(** [pattern && is_linear(e1, row, b, mul1) && is_linear(e2, row, b, mul2)]
    followed by the arm's body [emit]. *)
Definition linear_arm (pattern : option (expr * expr)) (mul1 mul2 : rational)
    (emit : list rational → rational → matrix.t)
    (row : list rational) (b : rational) : option arm :=
  match pattern with
  | None => Some (next_arm row b)
  | Some (e1, e2) =>
      '(ok1, row1, b1) ← is_linear e1 row b mul1;
      if ok1 : bool then
        '(ok2, row2, b2) ← is_linear e2 row1 b1 mul2;
        if ok2 : bool then Some (processed (emit row2 b2))
        else Some (next_arm row2 b2)
      else Some (next_arm row1 b1)
  end.

Definition swap_pair {T} (p : T * T) : T * T := (p.2, p.1).

(** The patterns, each giving the pair [(e1, e2)] as the code binds it. *)
Definition pattern_le (e : expr) : option (expr * expr) :=
  match is_le e with
  | Some p => Some p
  | None => swap_pair <$> is_ge e
  end.

Definition pattern_lt (e : expr) : option (expr * expr) :=
  match is_lt e with
  | Some p => Some p
  | None => swap_pair <$> is_gt e
  end.

Definition pattern_not_lt (e : expr) : option (expr * expr) :=
  match is_not e with
  | None => None
  | Some en =>
      match is_lt en with
      | Some p => Some (swap_pair p)
      | None => is_gt en
      end
  end.

Definition pattern_not_le (e : expr) : option (expr * expr) :=
  match is_not e with
  | None => None
  | Some en =>
      match is_le en with
      | Some p => Some (swap_pair p)
      | None => is_ge en
      end
  end.

(** The last arm: [(v = n1) ∨ (w = n2)] with [v == w]. *)
Definition or_arm (e : expr) (M : matrix.t) (row : list rational) (b : rational)
  : option arm :=
  match is_or e with
  | None => Some (next_arm row b)
  | Some (e1, e2) =>
      match is_eq e1 with
      | None => Some (next_arm row b)
      | Some (v, sv, n1) =>
          match is_eq e2 with
          | None => Some (next_arm row b)
          | Some (w, sw, n2) =>
              if decide ((v, sv) = (w, sw)) then
                let '(n1, n2) := if rational_gt n1 n2 then (n2, n1) else (n1, n2) in
                row1 ← set row v 1;
                let M1 := matrix.push M row1 (- n1) false in
                row2 ← set row1 v (-1);
                Some (processed (matrix.push M1 row2 n2 false))
              else Some (next_arm row b)
          end
      end
  end.

Definition else_if (a : option arm) (k : list rational → rational → option arm)
  : option arm :=
  a ← a;
  match a with
  | processed M => Some (processed M)
  | next_arm row b => k row b
  end.

(** The body of the loop over the conjuncts, for the conjunct [e]. *)
Definition filter_interpreted_conj (num_columns : nat) (M : matrix.t) (e : expr)
  : option matrix.t :=
  let b : rational := 0 in
  let row := zero_row num_columns in
  a ← else_if (linear_arm (m_is_eq e) 1 (-1) (λ row b, matrix.push M row b true) row b) (λ row b,
       else_if (linear_arm (pattern_le e) (-1) 1 (λ row b, matrix.push M row b false) row b) (λ row b,
       else_if (linear_arm (pattern_lt e) (-1) 1 (λ row b, matrix.push M row (b - 1) false) row b) (λ row b,
       else_if (linear_arm (pattern_not_lt e) (-1) 1 (λ row b, matrix.push M row b false) row b) (λ row b,
       else_if (linear_arm (pattern_not_le e) (-1) 1 (λ row b, matrix.push M row (b - 1) false) row b) (λ row b,
       or_arm e M row b)))));
  match a with
  | processed M' => Some M'
  | next_arm _ _ => Some M
  end.

Fixpoint filter_interpreted_loop (num_columns : nat) (conjs : list expr) (M : matrix.t)
  : option matrix.t :=
  match conjs with
  | [] => Some M
  | e :: conjs' =>
      M' ← filter_interpreted_conj num_columns M e;
      filter_interpreted_loop num_columns conjs' M'
  end.

(** [datalog::flatten_and] (external). *)
Class dl_util := { flatten_and : expr → list expr }.

(** [karr_relation::filter_interpreted(cond)]. *)
Definition filter_interpreted `{hilbert_basis, dl_util} (cond : expr) (r : karr_relation)
  : option karr_relation :=
  let conjs := flatten_and cond in
  r1 ← get_ineqs r;
  M ← filter_interpreted_loop (length (signature r1)) conjs (m_ineqs r1);
  Some (with_ineqs M r1).

(** *** mk_rename *)

(** [row[cols[i]] = row[cols[i+1]]] for the indices [i] in [ixs]. *)
Fixpoint rename_shift (cols : list nat) (row : list rational) (ixs : list nat)
  : option (list rational) :=
  match ixs with
  | [] => Some row
  | i :: ixs' =>
      ci ← get cols i; cj ← get cols (i + 1);
      x ← get row cj;
      row' ← set row ci x;
      rename_shift cols row' ixs'
  end.

(** The body of the loop of [mk_rename(matrix&, col_cnt, cols)] for one row. *)
Definition rename_row (cols : list nat) (row : list rational) : option (list rational) :=
  let col_cnt := length cols in
  c0 ← get cols 0;
  tmp ← get row c0;
  row' ← rename_shift cols row (seq 0 (col_cnt - 1));
  clast ← get cols (col_cnt - 1);
  set row' clast tmp.

(** [karr_relation::mk_rename(matrix& M, col_cnt, cols)]. *)
Definition mk_rename_matrix (M : matrix.t) (cols : list nat) : option matrix.t :=
  A' ← mapM (rename_row cols) (matrix.A M);
  Some (matrix.mk A' (matrix.b M) (matrix.eq M)).

(** [karr_relation::mk_rename(r, col_cnt, cols)], called on [self]. *)
Definition mk_rename (self r : karr_relation) (cols : list nat) : option karr_relation :=
  if empty r then Some (with_empty true self)
  else
    ineqs ← (if m_ineqs_valid r
             then mk_rename_matrix (matrix.append matrix.empty (m_ineqs r)) cols
             else Some matrix.empty);
    basis ← (if m_basis_valid r
             then mk_rename_matrix (matrix.append matrix.empty (m_basis r)) cols
             else Some matrix.empty);
    Some (mk_karr_relation (signature self) (m_fn r) (m_empty self)
            ineqs (m_ineqs_valid r) basis (m_basis_valid r)).

(** [rename_fn::operator()]: the result starts as a full relation of the
    closure's result signature. *)
Definition rename_fn (result_signature : list sort) (cycle : list nat)
    (r : karr_relation) : option karr_relation :=
  mk_rename (mk_full None result_signature) r cycle.

(** *** mk_union *)

Fixpoint same_row_loop (r1 r2 : list rational) (ixs : list nat) : option bool :=
  match ixs with
  | [] => Some true
  | i :: ixs' =>
      x ← get r1 i; y ← get r2 i;
      if decide (x = y) then same_row_loop r1 r2 ixs' else Some false
  end.

(** [karr_relation::same_row(r1, r2)]. *)
Definition same_row (r1 r2 : list rational) : option bool :=
  same_row_loop r1 r2 (seq 0 (length r1)).

(** [same_row(M.A[i], N.A[j]) && M.b[i] == N.b[j] && M.eq[i] == N.eq[j]]. *)
Definition found_at (M N : matrix.t) (i j : nat) : option bool :=
  r1 ← get (matrix.A M) i; r2 ← get (matrix.A N) j;
  same ← same_row r1 r2;
  if same : bool then
    c1 ← get (matrix.b M) i; c2 ← get (matrix.b N) j;
    if decide (c1 = c2) then
      e1 ← get (matrix.eq M) i; e2 ← get (matrix.eq N) j;
      Some (bool_decide (e1 = e2))
    else Some false
  else Some false.

(** [for (j = 0; !found && j < N_size; ++j)]. *)
Fixpoint find_row (M N : matrix.t) (i : nat) (js : list nat) : option bool :=
  match js with
  | [] => Some false
  | j :: js' =>
      found ← found_at M N i j;
      if found : bool then Some true else find_row M N i js'
  end.

(** The loop of [mk_union] over the rows [ixs] of [M]. *)
Fixpoint union_loop (M N : matrix.t) (N_size : nat) (ixs : list nat) : option matrix.t :=
  match ixs with
  | [] => Some N
  | i :: ixs' =>
      found ← find_row M N i (seq 0 N_size);
      if found : bool then union_loop M N N_size ixs'
      else
        '(r, c, e) ← matrix.row M i;
        union_loop M (matrix.push N r c e) N_size ixs'
  end.

(** [karr_relation::mk_union(src, delta)], called on [self].  [src] is
    returned too: materialising its basis changes its mutable members. *)
Definition mk_union `{hilbert_basis} (self src : karr_relation) (delta : option karr_relation)
  : option (karr_relation * karr_relation * option karr_relation) :=
  if empty src then Some (self, src, with_empty true <$> delta)
  else
    src' ← get_basis src;
    let M := m_basis src' in
    if empty self then
      let self' :=
        with_ineqs_valid false (with_empty false (with_basis_valid true
          (with_basis (matrix.assign (m_basis self) M) self))) in
      Some (self', src', (λ d, copy d self') <$> delta)
    else
      self1 ← get_basis self;
      let N := m_basis self1 in
      let N_size := matrix.size N in
      N' ← union_loop M N N_size (seq 0 (matrix.size M));
      let self2 := with_ineqs_valid false (with_basis N' self1) in
      Some (self2, src',
            if decide (N_size ≠ matrix.size N') then (λ d, copy d self2) <$> delta
            else delta).

(** [union_fn::operator()]. *)
Definition union_fn `{hilbert_basis} := mk_union.

(** *** filter_equal_fn *)

Record filter_equal_fn := mk_filter_equal {
  m_col : nat;
  m_value : rational;
  m_valid : bool
}.

(** The constructor [filter_equal_fn(m, value, col)]. *)
Definition new_filter_equal_fn (value : expr) (col : nat) : filter_equal_fn :=
  match is_numeral value with
  | Some n => mk_filter_equal col n (is_int_rational n)
  | None => mk_filter_equal col 0 false
  end.

(** [filter_equal_fn::operator()]. *)
Definition filter_equal_call `{hilbert_basis} (f : filter_equal_fn) (r : karr_relation)
  : option karr_relation :=
  if m_valid f then
    r1 ← get_ineqs r;
    row ← set (zero_row (length (signature r1))) (m_col f) 1;
    Some (with_basis_valid false
            (with_ineqs (matrix.push (m_ineqs r1) row (-1) true) r1))
  else Some r.

(** ** ModelConverter *)

(** A function interpretation without entries: its arity and its [else]
    branch (null for a partial interpretation). *)
Record func_interp := mk_func_interp {
  fi_arity : nat;
  get_else : option expr
}.

Definition is_partial (f : func_interp) : bool :=
  match get_else f with None => true | Some _ => false end.

Module add_invariant_model_converter.

Record t := mk {
  m_funcs : list func_decl;
  m_invs : list expr
}.

Definition new : t := mk [] [].

(** [add(p, inv)]. *)
Definition add (p : func_decl) (inv : expr) (mc : t) : t :=
  if negb (m_is_true inv) then mk (m_funcs mc ++ [p]) (m_invs mc ++ [inv])
  else mc.

(** The body of the loop of [operator()(model_ref & mr)] at index [i]. *)
Definition operator_step (mc : t) (mr : gmap func_decl func_interp) (i : nat)
  : option (gmap func_decl func_interp) :=
  p ← get (m_funcs mc) i;
  let arity := get_arity p in
  match mr !! p with
  | Some f =>
      match get_else f with
      | Some els =>
          inv ← get (m_invs mc) i;
          Some (<[p := mk_func_interp (fi_arity f) (Some (bool_rewriter_mk_and [els; inv]))]> mr)
      | None => Some (<[p := mk_func_interp (fi_arity f) None]> mr)
      end
  | None => Some (<[p := mk_func_interp arity (Some mk_false)]> mr)
  end.

Fixpoint operator_loop (mc : t) (mr : gmap func_decl func_interp) (ixs : list nat)
  : option (gmap func_decl func_interp) :=
  match ixs with
  | [] => Some mr
  | i :: ixs' => mr' ← operator_step mc mr i; operator_loop mc mr' ixs'
  end.

(** [operator()(model_ref & mr)]. *)
Definition operator_call (mc : t) (mr : gmap func_decl func_interp)
  : option (gmap func_decl func_interp) :=
  operator_loop mc mr (seq 0 (length (m_funcs mc))).

End add_invariant_model_converter.

(** ** InvariantDriver *)

(** A rule: head, tail (uninterpreted atoms first), and per tail atom
    whether it is negated. *)
Record rule := mk_rule {
  get_head : expr;
  get_tail : list expr;
  get_uninterpreted_tail_size : nat;
  is_neg_tail : list bool;
  name : nat
}.

Abbreviation rule_set := (list rule).

Definition get_tail_size (r : rule) : nat := length (get_tail r).

(** The declaration of an atom, when it is an uninterpreted one. *)
Definition get_decl (e : expr) : option func_decl :=
  match e with
  | mk_app (OP_UNINTERPRETED f) _ _ => Some f
  | _ => None
  end.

-- Your objective --
Using the entries above, output exactly the lines between the line holding "closure's result signature. *)" and the line holding "x ← get r1 i; y ← get r2 i;", end lines included, and nothing more.

-- The completed task --
    closure's result signature. *)
Definition rename_fn (result_signature : list sort) (cycle : list nat)
    (r : karr_relation) : option karr_relation :=
  mk_rename (mk_full None result_signature) r cycle.

(** *** mk_union *)

Fixpoint same_row_loop (r1 r2 : list rational) (ixs : list nat) : option bool :=
  match ixs with
  | [] => Some true
  | i :: ixs' =>
      x ← get r1 i; y ← get r2 i;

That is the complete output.